Stored data
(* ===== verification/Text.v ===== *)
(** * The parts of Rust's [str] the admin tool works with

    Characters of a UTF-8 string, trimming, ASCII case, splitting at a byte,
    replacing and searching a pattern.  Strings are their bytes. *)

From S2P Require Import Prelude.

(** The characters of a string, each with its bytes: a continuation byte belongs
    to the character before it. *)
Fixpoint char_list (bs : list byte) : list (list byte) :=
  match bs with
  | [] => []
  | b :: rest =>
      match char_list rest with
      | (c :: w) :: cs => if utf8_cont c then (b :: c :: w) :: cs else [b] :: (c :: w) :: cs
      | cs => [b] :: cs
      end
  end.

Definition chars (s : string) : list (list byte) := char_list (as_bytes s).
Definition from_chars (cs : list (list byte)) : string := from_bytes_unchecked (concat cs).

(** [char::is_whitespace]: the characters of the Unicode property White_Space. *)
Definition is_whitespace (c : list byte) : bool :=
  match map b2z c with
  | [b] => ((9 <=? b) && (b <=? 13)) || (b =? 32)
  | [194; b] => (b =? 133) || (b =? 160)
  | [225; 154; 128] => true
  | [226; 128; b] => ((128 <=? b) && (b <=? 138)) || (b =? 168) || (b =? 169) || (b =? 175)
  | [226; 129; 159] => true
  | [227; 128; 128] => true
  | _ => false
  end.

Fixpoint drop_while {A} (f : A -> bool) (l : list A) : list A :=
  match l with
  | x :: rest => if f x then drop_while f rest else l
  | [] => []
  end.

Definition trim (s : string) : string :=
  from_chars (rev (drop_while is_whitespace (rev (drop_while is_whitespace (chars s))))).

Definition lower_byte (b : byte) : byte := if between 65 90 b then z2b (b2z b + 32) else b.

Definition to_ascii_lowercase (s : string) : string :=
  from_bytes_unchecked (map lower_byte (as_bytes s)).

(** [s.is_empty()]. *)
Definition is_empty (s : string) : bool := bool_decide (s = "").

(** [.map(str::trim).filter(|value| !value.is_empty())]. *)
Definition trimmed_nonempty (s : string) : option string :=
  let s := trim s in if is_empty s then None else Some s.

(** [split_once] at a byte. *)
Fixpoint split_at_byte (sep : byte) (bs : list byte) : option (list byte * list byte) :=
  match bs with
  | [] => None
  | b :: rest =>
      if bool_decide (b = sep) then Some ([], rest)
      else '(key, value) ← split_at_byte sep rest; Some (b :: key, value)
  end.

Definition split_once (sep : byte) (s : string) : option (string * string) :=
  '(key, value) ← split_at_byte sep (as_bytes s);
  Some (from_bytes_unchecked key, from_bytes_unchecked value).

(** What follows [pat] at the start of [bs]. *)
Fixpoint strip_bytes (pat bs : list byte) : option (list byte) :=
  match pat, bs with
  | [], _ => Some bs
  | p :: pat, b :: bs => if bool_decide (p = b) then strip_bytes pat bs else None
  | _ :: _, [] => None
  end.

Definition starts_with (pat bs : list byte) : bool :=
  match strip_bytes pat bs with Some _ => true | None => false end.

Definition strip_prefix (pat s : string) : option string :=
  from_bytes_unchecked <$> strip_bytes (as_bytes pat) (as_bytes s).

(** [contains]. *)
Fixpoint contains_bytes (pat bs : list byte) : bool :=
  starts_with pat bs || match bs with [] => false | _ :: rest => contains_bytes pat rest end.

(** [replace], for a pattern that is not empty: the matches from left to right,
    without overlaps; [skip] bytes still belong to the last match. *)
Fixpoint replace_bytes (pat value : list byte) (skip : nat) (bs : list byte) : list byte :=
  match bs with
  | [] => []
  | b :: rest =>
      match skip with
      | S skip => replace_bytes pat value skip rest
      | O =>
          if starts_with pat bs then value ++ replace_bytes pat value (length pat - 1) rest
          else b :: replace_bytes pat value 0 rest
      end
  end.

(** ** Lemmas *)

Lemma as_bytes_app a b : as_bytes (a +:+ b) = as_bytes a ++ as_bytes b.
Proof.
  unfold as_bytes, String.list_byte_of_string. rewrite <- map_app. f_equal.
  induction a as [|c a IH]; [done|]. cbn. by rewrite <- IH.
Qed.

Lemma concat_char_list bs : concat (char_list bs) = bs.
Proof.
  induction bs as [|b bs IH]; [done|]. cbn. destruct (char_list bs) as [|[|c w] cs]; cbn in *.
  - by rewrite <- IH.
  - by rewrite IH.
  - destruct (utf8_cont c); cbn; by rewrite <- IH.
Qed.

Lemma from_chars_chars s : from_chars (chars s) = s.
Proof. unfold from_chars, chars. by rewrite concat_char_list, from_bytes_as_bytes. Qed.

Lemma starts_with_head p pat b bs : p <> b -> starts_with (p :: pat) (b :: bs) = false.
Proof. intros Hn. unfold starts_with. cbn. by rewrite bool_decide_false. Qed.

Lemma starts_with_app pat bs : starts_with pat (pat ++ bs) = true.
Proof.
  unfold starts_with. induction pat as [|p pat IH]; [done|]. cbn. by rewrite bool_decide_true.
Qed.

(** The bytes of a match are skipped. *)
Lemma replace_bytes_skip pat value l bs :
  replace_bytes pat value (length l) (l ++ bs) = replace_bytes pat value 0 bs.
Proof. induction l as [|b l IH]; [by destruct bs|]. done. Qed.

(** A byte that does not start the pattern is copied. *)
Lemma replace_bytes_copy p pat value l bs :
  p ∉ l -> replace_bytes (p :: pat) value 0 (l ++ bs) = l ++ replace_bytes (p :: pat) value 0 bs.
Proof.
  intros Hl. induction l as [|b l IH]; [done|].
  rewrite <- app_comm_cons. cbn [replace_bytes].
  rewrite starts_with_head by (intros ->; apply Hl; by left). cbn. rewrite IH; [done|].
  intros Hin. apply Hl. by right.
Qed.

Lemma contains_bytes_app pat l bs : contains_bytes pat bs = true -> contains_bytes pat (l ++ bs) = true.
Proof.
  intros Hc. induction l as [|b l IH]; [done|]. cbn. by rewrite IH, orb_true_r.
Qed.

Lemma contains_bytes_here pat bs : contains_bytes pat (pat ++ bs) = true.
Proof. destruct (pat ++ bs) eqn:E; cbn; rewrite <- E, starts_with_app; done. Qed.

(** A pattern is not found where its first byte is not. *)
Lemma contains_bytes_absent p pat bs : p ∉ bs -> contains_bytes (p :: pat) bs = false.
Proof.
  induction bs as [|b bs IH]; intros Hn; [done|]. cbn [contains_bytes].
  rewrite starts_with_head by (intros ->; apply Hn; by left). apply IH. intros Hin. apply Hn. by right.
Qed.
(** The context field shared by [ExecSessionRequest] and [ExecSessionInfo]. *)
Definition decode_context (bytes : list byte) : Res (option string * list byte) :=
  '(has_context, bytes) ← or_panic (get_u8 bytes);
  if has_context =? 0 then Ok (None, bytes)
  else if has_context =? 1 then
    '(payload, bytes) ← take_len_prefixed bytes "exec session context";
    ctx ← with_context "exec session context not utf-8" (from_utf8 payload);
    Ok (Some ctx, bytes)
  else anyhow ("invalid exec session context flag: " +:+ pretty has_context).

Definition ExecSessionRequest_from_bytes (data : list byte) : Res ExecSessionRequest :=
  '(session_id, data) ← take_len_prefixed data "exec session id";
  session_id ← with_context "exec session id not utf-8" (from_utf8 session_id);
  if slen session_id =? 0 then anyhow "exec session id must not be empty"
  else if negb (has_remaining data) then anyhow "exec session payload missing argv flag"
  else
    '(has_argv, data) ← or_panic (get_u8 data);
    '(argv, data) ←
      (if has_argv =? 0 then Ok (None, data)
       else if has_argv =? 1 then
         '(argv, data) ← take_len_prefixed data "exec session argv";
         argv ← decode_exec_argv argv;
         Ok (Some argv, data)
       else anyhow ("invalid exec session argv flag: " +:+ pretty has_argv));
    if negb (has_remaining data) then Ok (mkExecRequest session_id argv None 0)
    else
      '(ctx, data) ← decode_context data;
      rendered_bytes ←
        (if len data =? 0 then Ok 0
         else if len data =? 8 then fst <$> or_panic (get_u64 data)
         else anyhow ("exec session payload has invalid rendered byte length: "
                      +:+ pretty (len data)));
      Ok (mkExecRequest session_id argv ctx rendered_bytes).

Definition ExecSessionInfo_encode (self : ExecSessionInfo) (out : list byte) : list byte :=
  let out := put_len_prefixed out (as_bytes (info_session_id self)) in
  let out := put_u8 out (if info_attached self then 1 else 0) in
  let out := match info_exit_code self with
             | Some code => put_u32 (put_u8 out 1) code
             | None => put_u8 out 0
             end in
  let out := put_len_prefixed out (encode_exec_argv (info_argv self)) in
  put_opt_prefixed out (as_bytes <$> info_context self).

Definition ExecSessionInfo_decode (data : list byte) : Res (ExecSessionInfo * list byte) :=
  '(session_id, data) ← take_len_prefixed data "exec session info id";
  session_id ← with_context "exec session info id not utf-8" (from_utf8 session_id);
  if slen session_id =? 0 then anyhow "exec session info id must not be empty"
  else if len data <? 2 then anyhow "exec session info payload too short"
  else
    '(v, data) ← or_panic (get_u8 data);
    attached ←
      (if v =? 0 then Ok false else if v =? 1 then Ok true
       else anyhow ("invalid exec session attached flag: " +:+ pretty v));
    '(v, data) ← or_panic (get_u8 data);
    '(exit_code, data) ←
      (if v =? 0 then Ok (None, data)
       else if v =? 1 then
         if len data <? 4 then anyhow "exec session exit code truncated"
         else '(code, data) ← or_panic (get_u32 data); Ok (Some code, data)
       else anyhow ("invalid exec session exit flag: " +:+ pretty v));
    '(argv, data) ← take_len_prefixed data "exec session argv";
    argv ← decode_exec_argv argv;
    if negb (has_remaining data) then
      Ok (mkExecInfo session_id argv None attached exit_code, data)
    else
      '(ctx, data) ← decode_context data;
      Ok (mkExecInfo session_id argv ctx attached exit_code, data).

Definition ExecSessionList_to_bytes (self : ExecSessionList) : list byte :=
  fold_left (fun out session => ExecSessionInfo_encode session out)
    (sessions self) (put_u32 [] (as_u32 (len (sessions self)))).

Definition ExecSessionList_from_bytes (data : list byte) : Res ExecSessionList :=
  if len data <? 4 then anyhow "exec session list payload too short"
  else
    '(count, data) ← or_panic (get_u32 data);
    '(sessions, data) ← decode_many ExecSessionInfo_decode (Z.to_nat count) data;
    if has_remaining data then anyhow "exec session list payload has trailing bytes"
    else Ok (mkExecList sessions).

---

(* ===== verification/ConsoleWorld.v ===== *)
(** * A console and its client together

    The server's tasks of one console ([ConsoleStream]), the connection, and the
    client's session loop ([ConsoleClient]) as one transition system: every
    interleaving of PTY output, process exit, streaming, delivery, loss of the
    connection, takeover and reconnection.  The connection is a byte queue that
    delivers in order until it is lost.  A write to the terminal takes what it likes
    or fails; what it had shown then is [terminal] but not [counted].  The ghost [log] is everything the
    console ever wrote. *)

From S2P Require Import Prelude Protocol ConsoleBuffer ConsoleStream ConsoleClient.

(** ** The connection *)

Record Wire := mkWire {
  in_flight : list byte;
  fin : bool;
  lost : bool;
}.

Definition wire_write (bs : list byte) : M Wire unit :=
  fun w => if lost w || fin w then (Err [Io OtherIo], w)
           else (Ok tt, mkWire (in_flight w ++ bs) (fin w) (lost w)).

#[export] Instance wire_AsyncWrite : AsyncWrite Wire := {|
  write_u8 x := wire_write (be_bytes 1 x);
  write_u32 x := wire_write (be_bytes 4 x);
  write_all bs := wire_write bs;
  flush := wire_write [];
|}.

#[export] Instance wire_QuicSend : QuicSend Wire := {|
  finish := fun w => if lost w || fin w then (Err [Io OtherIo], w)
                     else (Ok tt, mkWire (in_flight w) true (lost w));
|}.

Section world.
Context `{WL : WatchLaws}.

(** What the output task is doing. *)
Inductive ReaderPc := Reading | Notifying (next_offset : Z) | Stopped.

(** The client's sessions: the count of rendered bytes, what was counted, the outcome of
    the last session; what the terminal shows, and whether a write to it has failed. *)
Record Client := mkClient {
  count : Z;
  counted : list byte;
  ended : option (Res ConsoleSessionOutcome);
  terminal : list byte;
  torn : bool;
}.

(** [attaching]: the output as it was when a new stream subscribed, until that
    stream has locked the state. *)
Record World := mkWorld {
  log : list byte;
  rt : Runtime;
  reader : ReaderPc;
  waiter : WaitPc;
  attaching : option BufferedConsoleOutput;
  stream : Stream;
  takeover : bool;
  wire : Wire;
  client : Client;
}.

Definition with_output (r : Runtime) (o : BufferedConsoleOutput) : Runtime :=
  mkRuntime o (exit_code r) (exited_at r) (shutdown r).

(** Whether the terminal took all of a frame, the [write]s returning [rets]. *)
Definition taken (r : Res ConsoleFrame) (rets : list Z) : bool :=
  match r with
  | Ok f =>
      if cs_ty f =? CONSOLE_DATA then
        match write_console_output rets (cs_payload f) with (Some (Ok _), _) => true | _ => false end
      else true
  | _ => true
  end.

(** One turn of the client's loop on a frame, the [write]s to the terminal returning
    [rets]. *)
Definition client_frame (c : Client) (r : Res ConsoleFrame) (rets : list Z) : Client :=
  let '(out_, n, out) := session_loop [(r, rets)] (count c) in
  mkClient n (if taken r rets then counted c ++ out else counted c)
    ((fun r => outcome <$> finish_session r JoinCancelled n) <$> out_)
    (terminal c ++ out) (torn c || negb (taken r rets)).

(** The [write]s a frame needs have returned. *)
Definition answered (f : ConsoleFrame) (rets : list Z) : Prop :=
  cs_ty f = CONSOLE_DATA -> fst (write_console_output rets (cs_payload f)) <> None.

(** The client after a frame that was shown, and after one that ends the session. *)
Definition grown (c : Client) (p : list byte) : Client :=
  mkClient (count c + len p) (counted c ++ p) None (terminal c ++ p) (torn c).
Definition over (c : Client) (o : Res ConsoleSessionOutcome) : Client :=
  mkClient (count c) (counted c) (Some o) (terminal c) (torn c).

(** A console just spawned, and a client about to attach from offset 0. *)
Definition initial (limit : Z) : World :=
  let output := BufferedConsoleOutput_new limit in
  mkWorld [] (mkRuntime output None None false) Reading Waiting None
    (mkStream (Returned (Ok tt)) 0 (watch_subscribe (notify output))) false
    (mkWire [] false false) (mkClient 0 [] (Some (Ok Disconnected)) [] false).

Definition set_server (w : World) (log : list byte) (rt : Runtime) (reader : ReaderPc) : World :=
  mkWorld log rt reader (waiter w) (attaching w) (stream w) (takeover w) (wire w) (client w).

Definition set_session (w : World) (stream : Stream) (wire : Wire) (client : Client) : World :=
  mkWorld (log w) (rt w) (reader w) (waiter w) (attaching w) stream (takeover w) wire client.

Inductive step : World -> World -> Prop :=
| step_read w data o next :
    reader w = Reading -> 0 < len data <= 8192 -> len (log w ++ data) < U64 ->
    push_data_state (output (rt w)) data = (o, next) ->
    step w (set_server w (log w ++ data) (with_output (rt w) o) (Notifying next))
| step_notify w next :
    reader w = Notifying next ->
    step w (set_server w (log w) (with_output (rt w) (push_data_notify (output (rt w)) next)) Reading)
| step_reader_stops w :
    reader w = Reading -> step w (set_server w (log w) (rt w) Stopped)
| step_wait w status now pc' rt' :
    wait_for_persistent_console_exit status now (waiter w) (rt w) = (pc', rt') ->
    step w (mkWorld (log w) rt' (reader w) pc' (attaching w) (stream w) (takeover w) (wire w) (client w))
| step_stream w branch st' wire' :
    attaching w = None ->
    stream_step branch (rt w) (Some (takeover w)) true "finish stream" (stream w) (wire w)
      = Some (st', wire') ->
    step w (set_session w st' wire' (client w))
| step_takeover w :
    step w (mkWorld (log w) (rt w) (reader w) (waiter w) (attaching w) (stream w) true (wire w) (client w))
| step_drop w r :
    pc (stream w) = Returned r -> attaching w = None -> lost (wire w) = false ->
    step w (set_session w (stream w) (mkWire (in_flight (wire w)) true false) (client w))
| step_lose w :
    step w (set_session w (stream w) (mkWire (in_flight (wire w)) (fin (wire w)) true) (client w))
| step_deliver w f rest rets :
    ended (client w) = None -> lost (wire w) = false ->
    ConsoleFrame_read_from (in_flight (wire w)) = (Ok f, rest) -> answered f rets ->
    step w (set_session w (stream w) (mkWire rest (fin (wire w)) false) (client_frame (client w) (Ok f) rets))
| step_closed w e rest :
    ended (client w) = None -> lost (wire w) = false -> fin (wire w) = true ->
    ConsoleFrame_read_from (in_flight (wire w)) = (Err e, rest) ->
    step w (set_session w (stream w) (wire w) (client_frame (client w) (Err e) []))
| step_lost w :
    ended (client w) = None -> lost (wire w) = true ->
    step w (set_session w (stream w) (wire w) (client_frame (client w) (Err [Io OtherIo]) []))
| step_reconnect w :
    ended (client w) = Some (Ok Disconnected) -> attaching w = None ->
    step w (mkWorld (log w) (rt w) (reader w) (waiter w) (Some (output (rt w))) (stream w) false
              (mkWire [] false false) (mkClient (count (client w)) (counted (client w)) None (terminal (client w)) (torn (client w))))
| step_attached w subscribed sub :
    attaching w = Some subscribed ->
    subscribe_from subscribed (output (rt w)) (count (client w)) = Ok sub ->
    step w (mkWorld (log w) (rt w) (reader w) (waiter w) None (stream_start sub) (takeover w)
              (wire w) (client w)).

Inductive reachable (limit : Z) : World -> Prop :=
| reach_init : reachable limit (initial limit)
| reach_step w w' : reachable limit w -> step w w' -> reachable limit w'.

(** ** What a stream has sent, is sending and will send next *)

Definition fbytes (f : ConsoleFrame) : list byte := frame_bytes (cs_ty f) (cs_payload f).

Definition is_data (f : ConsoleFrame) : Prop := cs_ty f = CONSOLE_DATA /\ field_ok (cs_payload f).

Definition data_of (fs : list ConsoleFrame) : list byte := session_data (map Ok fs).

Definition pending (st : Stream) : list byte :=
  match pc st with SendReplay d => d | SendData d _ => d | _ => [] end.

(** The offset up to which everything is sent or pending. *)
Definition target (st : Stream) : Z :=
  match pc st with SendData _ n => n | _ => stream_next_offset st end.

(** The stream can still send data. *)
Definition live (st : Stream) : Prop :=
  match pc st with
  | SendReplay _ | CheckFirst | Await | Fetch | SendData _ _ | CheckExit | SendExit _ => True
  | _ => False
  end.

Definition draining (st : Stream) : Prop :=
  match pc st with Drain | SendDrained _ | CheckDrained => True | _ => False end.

* * *

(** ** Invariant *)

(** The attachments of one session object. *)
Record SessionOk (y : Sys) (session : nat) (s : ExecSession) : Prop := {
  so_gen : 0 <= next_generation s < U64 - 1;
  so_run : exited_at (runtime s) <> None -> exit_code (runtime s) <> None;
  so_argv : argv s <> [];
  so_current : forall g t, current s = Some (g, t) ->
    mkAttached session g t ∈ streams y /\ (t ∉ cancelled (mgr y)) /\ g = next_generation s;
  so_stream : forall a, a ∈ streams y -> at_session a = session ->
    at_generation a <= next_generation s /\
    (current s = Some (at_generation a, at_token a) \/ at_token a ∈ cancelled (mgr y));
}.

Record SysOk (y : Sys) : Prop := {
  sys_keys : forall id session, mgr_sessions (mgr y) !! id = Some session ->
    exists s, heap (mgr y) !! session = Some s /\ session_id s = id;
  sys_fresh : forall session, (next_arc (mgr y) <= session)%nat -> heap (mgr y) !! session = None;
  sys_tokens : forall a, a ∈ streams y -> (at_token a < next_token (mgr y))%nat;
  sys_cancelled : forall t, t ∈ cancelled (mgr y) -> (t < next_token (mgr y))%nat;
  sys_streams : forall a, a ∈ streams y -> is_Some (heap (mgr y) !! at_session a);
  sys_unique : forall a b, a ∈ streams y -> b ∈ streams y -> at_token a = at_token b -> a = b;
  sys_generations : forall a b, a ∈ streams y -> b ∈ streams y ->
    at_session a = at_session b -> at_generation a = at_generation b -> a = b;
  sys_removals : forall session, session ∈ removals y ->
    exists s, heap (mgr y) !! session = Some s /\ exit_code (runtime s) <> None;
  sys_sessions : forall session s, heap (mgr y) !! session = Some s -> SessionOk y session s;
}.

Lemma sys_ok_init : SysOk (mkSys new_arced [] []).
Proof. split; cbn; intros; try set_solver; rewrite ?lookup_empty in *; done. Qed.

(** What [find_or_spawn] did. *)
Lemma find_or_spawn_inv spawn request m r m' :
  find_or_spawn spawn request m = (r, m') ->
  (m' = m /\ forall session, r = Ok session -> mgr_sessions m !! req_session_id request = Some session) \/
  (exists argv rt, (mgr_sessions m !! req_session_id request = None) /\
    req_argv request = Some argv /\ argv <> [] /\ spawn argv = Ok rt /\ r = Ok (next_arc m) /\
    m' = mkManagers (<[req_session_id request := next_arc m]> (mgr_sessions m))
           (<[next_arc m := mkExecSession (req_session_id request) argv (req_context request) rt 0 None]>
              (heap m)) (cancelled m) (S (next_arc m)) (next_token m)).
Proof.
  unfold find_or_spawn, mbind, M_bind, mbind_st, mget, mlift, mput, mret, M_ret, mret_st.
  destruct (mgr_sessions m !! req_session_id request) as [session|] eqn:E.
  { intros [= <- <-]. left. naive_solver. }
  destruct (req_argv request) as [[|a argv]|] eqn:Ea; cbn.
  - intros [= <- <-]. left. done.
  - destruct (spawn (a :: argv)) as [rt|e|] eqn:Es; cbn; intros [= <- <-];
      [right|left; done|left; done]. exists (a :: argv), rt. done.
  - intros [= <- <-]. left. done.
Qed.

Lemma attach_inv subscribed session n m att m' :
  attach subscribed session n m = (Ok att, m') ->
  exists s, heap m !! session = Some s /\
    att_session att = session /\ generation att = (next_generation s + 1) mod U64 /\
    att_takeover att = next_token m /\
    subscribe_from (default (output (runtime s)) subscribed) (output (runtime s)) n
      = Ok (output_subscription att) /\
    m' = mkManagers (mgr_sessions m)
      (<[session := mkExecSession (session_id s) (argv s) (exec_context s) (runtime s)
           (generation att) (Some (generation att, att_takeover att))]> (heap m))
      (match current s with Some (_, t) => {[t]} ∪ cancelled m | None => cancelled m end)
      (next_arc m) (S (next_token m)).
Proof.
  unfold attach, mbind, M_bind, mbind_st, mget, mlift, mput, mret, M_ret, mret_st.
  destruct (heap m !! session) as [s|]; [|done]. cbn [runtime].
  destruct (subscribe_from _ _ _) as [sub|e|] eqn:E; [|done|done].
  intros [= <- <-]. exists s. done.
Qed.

• _TASK STATEMENT_
There is a line with "(* ===== verification/Text.v ===== *)" and a line with "-> bool) (l" above. Copy exactly those two lines and all lines between them, with nothing else.

• _ANSWER SPACE_
(* ===== verification/Text.v ===== *)
(** * The parts of Rust's [str] the admin tool works with

    Characters of a UTF-8 string, trimming, ASCII case, splitting at a byte,
    replacing and searching a pattern.  Strings are their bytes. *)

From S2P Require Import Prelude.

(** The characters of a string, each with its bytes: a continuation byte belongs
    to the character before it. *)
Fixpoint char_list (bs : list byte) : list (list byte) :=
  match bs with
  | [] => []
  | b :: rest =>
      match char_list rest with
      | (c :: w) :: cs => if utf8_cont c then (b :: c :: w) :: cs else [b] :: (c :: w) :: cs
      | cs => [b] :: cs
      end
  end.

Definition chars (s : string) : list (list byte) := char_list (as_bytes s).
Definition from_chars (cs : list (list byte)) : string := from_bytes_unchecked (concat cs).

(** [char::is_whitespace]: the characters of the Unicode property White_Space. *)
Definition is_whitespace (c : list byte) : bool :=
  match map b2z c with
  | [b] => ((9 <=? b) && (b <=? 13)) || (b =? 32)
  | [194; b] => (b =? 133) || (b =? 160)
  | [225; 154; 128] => true
  | [226; 128; b] => ((128 <=? b) && (b <=? 138)) || (b =? 168) || (b =? 169) || (b =? 175)
  | [226; 129; 159] => true
  | [227; 128; 128] => true
  | _ => false
  end.

Fixpoint drop_while {A} (f : A -> bool) (l : list A) : list A :=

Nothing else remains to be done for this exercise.